Henlius (2696.HK) is a global biopharmaceutical company with the vision to offer high-quality, affordable and innovative biologic medicines for patients worldwide with a focus on oncology, autoimmune diseases and ophthalmic diseases. Up to date, 4 products have been launched in China, 1 in the European Union (EU), 3 New Drug Applications (NDAs) accepted for review in China. Since its inception in 2010, Henlius has built an integrated biopharmaceutical platform with core capabilities of high-efficiency and innovation embedded throughout the whole product life cycle including R&D, manufacturing and commercialisation. It has established global R&D centres and a Shanghai-based manufacturing facility certificated by China and the EU Good Manufacturing Practice (GMP).

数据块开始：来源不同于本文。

(* ===== verification/Tracing.v ===== *)
(** What is recorded of a request: its trace
    ([pkg/util/tracing/trace.go],
    [pkg/gateway/endpoints/filters/tracelog.go]) and whether it is logged
    ([pkg/gateway/proxy/dispatcher/proxylog.go],
    [pkg/gateway/endpoints/request/requestlog.go]).

    Times are nanoseconds.  The lines that are logged are not modelled, but
    the durations in them. *)
From stdpp Require Import base tactics list strings gmap.
From Stdlib Require Import ZArith Lia.
From S2P Require Import Prelude.

Local Open Scope Z_scope.

(** * Traces *)

Definition StepGotConn : string := "got_conn".
Definition StepWroteRequestHeader : string := "wrote_req_header".
Definition StepReadRequest : string := "read_request".
Definition StepWroteRequest : string := "wrote_req".
Definition StepGotResponse : string := "got_resp".
Definition StepWroteResponseHeader : string := "wrote_resp_header".
Definition StepReadResp : string := "read_resp".
Definition StepWroteResp : string := "wrote_resp".

Definition MetricStageClientRead : string := "client_read".
Definition MetricStageClientWrite : string := "client_write".
Definition MetricStageUpstreamRead : string := "upstream_read".
Definition MetricStageUpstreamWrite : string := "upstream_write".
Definition MetricStageHandlingDelay : string := "handling_delay".
Definition MetricStageClientOverCost : string := "client_over_cost".

Record Transition := MkTransition {
  From : string;
  FromAlt : string;
  To : string
}.

Definition stagesTransitions : gmap string (list Transition) :=
  list_to_map [
    (MetricStageClientRead, [MkTransition StepWroteRequestHeader "" StepReadRequest]);
    (MetricStageUpstreamWrite, [MkTransition StepGotConn "" StepWroteRequestHeader;
                                MkTransition StepReadRequest StepWroteRequestHeader StepWroteRequest]);
    (MetricStageUpstreamRead, [MkTransition StepWroteRequest "" StepGotResponse;
                               MkTransition StepWroteResponseHeader "" StepReadResp]);
    (MetricStageClientWrite, [MkTransition StepGotResponse "" StepWroteResponseHeader;
                              MkTransition StepReadResp "" StepWroteResp])].

Record step := MkStep {
  stepTime : Z;
  step_msg : string
}.

Record RequestTraceInfo := MkTrace {
  tr_startTime : Z;
  tr_endTime : Z;
  tr_steps : list step;
  tr_stageLatency : option (gmap string Z)
}.

Definition tracing_New (now : Z) : RequestTraceInfo := MkTrace now 0 [] None.

(** A step at a time given by an option is recorded with that time. *)
Definition RequestTraceInfo_Step (now : Z) (t : RequestTraceInfo) (msg : string) (timestamp : option Z) : RequestTraceInfo :=
  MkTrace (tr_startTime t) (tr_endTime t) (tr_steps t ++ [MkStep (default now timestamp) msg]) (tr_stageLatency t).

Definition RequestTraceInfo_End (now : Z) (t : RequestTraceInfo) : RequestTraceInfo :=
  MkTrace (tr_startTime t) now (tr_steps t) (tr_stageLatency t).

Definition IfLong (now : Z) (t : RequestTraceInfo) (threshold : Z) : bool := threshold <=? now - tr_startTime t.

Definition stepTimestamp (steps : list step) : gmap string Z :=
  foldl (fun m st => <[step_msg st := stepTime st]> m) ∅ steps.

(** The time a transition took, if both ends were recorded in order. *)
Definition transition_cost (ts : gmap string Z) (trans : Transition) : option Z :=
  let start := match ts !! From trans with Some t => Some t | None => ts !! FromAlt trans end in
  match start, ts !! To trans with
  | Some s, Some e => if e - s <? 0 then None else Some (e - s)
  | _, _ => None
  end.

Definition add_transition (ts : gmap string Z) (stage : string) (acc : gmap string Z * Z) (trans : Transition)
    : gmap string Z * Z :=
  let '(stageLatency, eliminatedLatency) := acc in
  match transition_cost ts trans with
  | None => acc
  | Some cost => (<[stage := default 0 (stageLatency !! stage) + cost]> stageLatency, eliminatedLatency + cost)
  end.

Definition add_stage (ts : gmap string Z) (acc : gmap string Z * Z) (entry : string * list Transition)
    : gmap string Z * Z :=
  let '(stage, transitions) := entry in foldl (add_transition ts stage) acc transitions.

Definition latency_of (m : gmap string Z) (stage : string) : Z := default 0 (m !! stage).

Definition StageLatency `{MapRange} (t : RequestTraceInfo) : RequestTraceInfo * gmap string Z :=
  match tr_stageLatency t with
  | Some l => (t, l)
  | None =>
      let ts := stepTimestamp (tr_steps t) in
      let '(l, eliminatedLatency) := foldl (add_stage ts) (∅, 0) (Range stagesTransitions) in
      let l := <[MetricStageHandlingDelay := tr_endTime t - tr_startTime t - eliminatedLatency]> l in
      let l := <[MetricStageClientOverCost :=
        latency_of l MetricStageClientRead + latency_of l MetricStageClientWrite
        - latency_of l MetricStageUpstreamRead - latency_of l MetricStageUpstreamWrite]> l in
      (MkTrace (tr_startTime t) (tr_endTime t) (tr_steps t) (Some l), l)
  end.

(** The durations [Log] prints: of every step since the one before, and of the
    rest. *)
Fixpoint log_durations (lastStepTime : Z) (endTime : Z) (steps : list step) : list Z :=
  match steps with
  | [] => [endTime - lastStepTime]
  | s :: steps' => stepTime s - lastStepTime :: log_durations (stepTime s) endTime steps'
  end.

Definition RequestTraceInfo_Log (t : RequestTraceInfo) : list Z := log_durations (tr_startTime t) (tr_endTime t) (tr_steps t).

(** * Logs *)

Definition ShortRequestLogThreshold : Z := 5 * Second.
Definition ListRequestLogThreshold : Z := 30 * Second.

Definition LogThreshold `{UnicodeLower} (verb : string) : Z :=
  if Contains (ToLower verb) "list" then ListRequestLogThreshold else ShortRequestLogThreshold.

(** [verbose] is [klog.V(5)]. *)
Definition proxyLogPred `{UnicodeLower} (verbose : bool) (status : Z) (verb : string) (latency : Z) (isLongRunning : bool)
    : bool :=
  if verbose then true
  else if negb isLongRunning && (LogThreshold verb <? latency) then true
  else if isLongRunning && (status =? 0) then false
  else ((status <? 200) || (500 <=? status)) && negb (status =? 101).

(** * Properties *)

(** What the transitions of a stage took together. *)
Definition stage_cost (ts : gmap string Z) (transitions : list Transition) : Z :=
  zsum (fun trans => default 0 (transition_cost ts trans)) transitions.

Lemma transition_cost_nonneg ts trans : 0 <= default 0 (transition_cost ts trans).
Proof.
  unfold transition_cost. repeat case_match; cbn; bool_to_prop; lia.
Qed.

Lemma stage_cost_nonneg ts transitions : 0 <= stage_cost ts transitions.
Proof. apply zsum_nonneg, Forall_forall. intros trans _. apply transition_cost_nonneg. Qed.

Lemma stage_cost_cons ts trans transitions :
  stage_cost ts (trans :: transitions) = default 0 (transition_cost ts trans) + stage_cost ts transitions.
Proof. reflexivity. Qed.

Lemma add_stage_spec ts stage transitions l e l' e' :
  add_stage ts (l, e) (stage, transitions) = (l', e') ->
  e' = e + stage_cost ts transitions /\
  forall s, latency_of l' s = latency_of l s + if decide (s = stage) then stage_cost ts transitions else 0.
Proof.
  cbn. revert l e. induction transitions as [|trans transitions IH]; intros l e.
  - intros [= <- <-]. cbn. split; [lia|]. intros s. case_decide; lia.
  - cbn [foldl]. unfold add_transition at 2. rewrite stage_cost_cons.
    destruct (transition_cost ts trans) as [cost|]; intros Hf; destruct (IH _ _ Hf) as [-> Hs]; cbn [from_option id];
      (split; [lia|]); intros s; rewrite Hs; unfold latency_of; destruct (decide (s = stage)) as [->|Hne].
    + rewrite lookup_insert_eq. cbn. lia.
    + by rewrite lookup_insert_ne.
    + lia.
    + lia.
Qed.

Lemma add_stages_spec ts entries l e l' e' :
  foldl (add_stage ts) (l, e) entries = (l', e') ->
  e' = e + zsum (fun entry => stage_cost ts entry.2) entries /\
  forall s, latency_of l' s = latency_of l s + zsum (fun entry => if decide (s = entry.1) then stage_cost ts entry.2 else 0) entries.
Proof.
  revert l e. induction entries as [|[stage transitions] entries IH]; intros l e; cbn [foldl].
  - intros [= <- <-]. cbn. split; [lia|]. intros s. lia.
  - destruct (add_stage ts (l, e) (stage, transitions)) as [l1 e1] eqn:E.
    apply add_stage_spec in E as [-> Hs]. intros Hf. destruct (IH _ _ Hf) as [-> Hs']. rewrite zsum_cons. cbn [snd].
    split; [lia|]. intros s. rewrite Hs', Hs, zsum_cons. cbn [fst snd]. lia.
Qed.

Lemma stages_listed : map_to_list stagesTransitions ≡ₚ
  [(MetricStageClientRead, [MkTransition StepWroteRequestHeader "" StepReadRequest]);
   (MetricStageUpstreamWrite, [MkTransition StepGotConn "" StepWroteRequestHeader;
                               MkTransition StepReadRequest StepWroteRequestHeader StepWroteRequest]);
   (MetricStageUpstreamRead, [MkTransition StepWroteRequest "" StepGotResponse;
                              MkTransition StepWroteResponseHeader "" StepReadResp]);
   (MetricStageClientWrite, [MkTransition StepGotResponse "" StepWroteResponseHeader;
                             MkTransition StepReadResp "" StepWroteResp])].
Proof. apply map_to_list_to_map. apply (bool_decide_unpack _). vm_compute. exact I. Qed.

(** The latency of a stage, by its transitions. *)
Definition stage_spec (ts : gmap string Z) (stage : string) : Z :=
  stage_cost ts (default [] (stagesTransitions !! stage)).

(** The sum over the entries of a map under one key. *)
Lemma zsum_lookup {V} (f : V -> Z) (m : gmap string V) s :
  zsum (fun entry => if decide (s = entry.1) then f entry.2 else 0) (map_to_list m) = from_option f 0 (m !! s).
Proof.
  induction m as [|k v m Hk IH] using map_ind; [by rewrite map_to_list_empty, lookup_empty|].
  rewrite map_to_list_insert, zsum_cons, IH by done. cbn [fst snd]. destruct (decide (s = k)) as [->|Hne].
  - rewrite lookup_insert_eq, Hk. cbn. lia.
  - by rewrite lookup_insert_ne.
Qed.

Lemma zsum_lookup_default ts s :
  zsum (fun entry => if decide (s = entry.1) then stage_cost ts entry.2 else 0) (map_to_list stagesTransitions) =
  stage_cost ts (default [] (stagesTransitions !! s)).
Proof. rewrite zsum_lookup. by destruct (stagesTransitions !! s). Qed.

Lemma stage_specs ts :
  zsum (fun entry => stage_cost ts entry.2) (map_to_list stagesTransitions) =
  stage_spec ts MetricStageClientRead + stage_spec ts MetricStageClientWrite + stage_spec ts MetricStageUpstreamRead +
  stage_spec ts MetricStageUpstreamWrite.
Proof.
  unfold stage_spec. rewrite <- !(zsum_lookup_default ts). rewrite !stages_listed, !zsum_cons. cbn [fst snd].
  repeat first [rewrite decide_True by reflexivity|rewrite decide_False by discriminate]. cbn [zsum foldr]. lia.
Qed.

Section trace_lemmas.
Context `{MapRange}.

(** The time of a request is divided without loss: the latencies of the
    four stages and the handling delay add up to the time from start to end,
    in whatever order the stages are visited; the latency of a stage is that
    of its transitions, never negative, and asking again gives the same. *)
Theorem latency_accounts t t' l :
  tr_stageLatency t = None -> StageLatency t = (t', l) ->
  let ts := stepTimestamp (tr_steps t) in
  latency_of l MetricStageClientRead + latency_of l MetricStageClientWrite + latency_of l MetricStageUpstreamRead +
    latency_of l MetricStageUpstreamWrite + latency_of l MetricStageHandlingDelay = tr_endTime t - tr_startTime t /\
  (forall stage, stage ∈ [MetricStageClientRead; MetricStageClientWrite; MetricStageUpstreamRead; MetricStageUpstreamWrite] ->
     latency_of l stage = stage_spec ts stage /\ 0 <= latency_of l stage) /\
  StageLatency t' = (t', l).
Proof.
  intros Hnone. unfold StageLatency at 1. rewrite Hnone.
  destruct (foldl _ _ (Range stagesTransitions)) as [l0 e] eqn:E. apply add_stages_spec in E as [He Hs].
  intros [= <- <-]. cbv zeta. set (ts := stepTimestamp (tr_steps t)) in *.
  assert (forall stage, stage <> MetricStageHandlingDelay -> stage <> MetricStageClientOverCost ->
    forall x y, latency_of (<[MetricStageClientOverCost := x]> (<[MetricStageHandlingDelay := y]> l0)) stage = latency_of l0 stage) as Hl.
  { intros stage Hne1 Hne2 x y. unfold latency_of. by rewrite !lookup_insert_ne. }
  assert (forall s, latency_of l0 s = zsum (fun entry => if decide (s = entry.1) then stage_cost ts entry.2 else 0)
    (map_to_list stagesTransitions)) as Hs'.
  { intros s. rewrite Hs, Range_perm. unfold latency_of. by rewrite lookup_empty. }
  rewrite Range_perm, stage_specs in He. subst e.
  assert (forall s, latency_of l0 s = stage_spec ts s) as Heq by (intros s; rewrite Hs'; apply zsum_lookup_default).
  split_and!; [| |done].
  - rewrite !Hl, !Heq by done. unfold latency_of at 1. rewrite lookup_insert_ne, lookup_insert_eq by done. cbn. lia.
  - intros stage Hin.
    assert (stage <> MetricStageHandlingDelay /\ stage <> MetricStageClientOverCost) as [Hd Ho]
      by (apply list_elem_of_In in Hin; by destruct Hin as [<-|[<-|[<-|[<-|[]]]]]).
    rewrite Hl, Heq by done. split; [done|]. apply stage_cost_nonneg.
Qed.

(** The durations in the log of a trace add up to its time. *)
Lemma log_durations_sum t : zsum (fun d => d) (RequestTraceInfo_Log t) = tr_endTime t - tr_startTime t.
Proof.
  unfold RequestTraceInfo_Log. generalize (tr_startTime t). induction (tr_steps t) as [|s steps IH]; intros z; cbn [log_durations];
    rewrite zsum_cons; [cbn; lia|]. rewrite IH. lia.
Qed.
End trace_lemmas.

(** * Examples *)

Module TracingExample.
#[local] Existing Instance sorted_range.

(** A request without a body: its header is the start of the write. *)
Definition traced : RequestTraceInfo :=
  MkTrace 100 200
    [MkStep 110 StepGotConn; MkStep 115 StepWroteRequestHeader; MkStep 120 StepWroteRequest; MkStep 160 StepGotResponse;
     MkStep 165 StepWroteResponseHeader; MkStep 170 StepReadResp; MkStep 190 StepWroteResp] None.

Lemma latency_accounts_witness :
  let l := (StageLatency traced).2 in
  latency_of l MetricStageUpstreamRead = 45 /\ latency_of l MetricStageHandlingDelay = 20 /\
  latency_of l MetricStageClientRead + latency_of l MetricStageClientWrite + latency_of l MetricStageUpstreamRead +
    latency_of l MetricStageUpstreamWrite + latency_of l MetricStageHandlingDelay = 100.
Proof.
  intros l. split; [vm_compute; reflexivity|]. split; [vm_compute; reflexivity|].
  refine (proj1 (latency_accounts traced (StageLatency traced).1 l _ _)).
  - reflexivity.
  - apply surjective_pairing.
Defined.
End TracingExample.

Henlius has pro-actively built a diversified and high-quality product pipeline covering over 20 innovative monoclonal antibodies (mAbs) and has continued to explore immuno-oncology combination therapies with proprietary serplulimab (anti-PD-1 mAb) as backbone. Apart from the launched products 漢利康^® (rituximab), the first China-developed biosimilar, 漢曲優^® (trastuzumab, Zercepac^® in the EU), the first China-developed mAb biosimilar approved both in China and in the EU, 漢達遠^® (adalimumab) and 漢貝泰^® (bevacizumab), the NDA of innovative product serplulimab indicated for MSI-H solid tumors has been granted priority review, and the NDAs of HLX01 (rituximab) for the treatment of rheumatoid arthritis and serplulimab for the treatment of squamous non-small cell lung cancer are also under review. What's more, Henlius has conducted over 20 clinical studies for 11 products and 9 combination therapies worldwide, expanding its presence in major market as well as emerging market.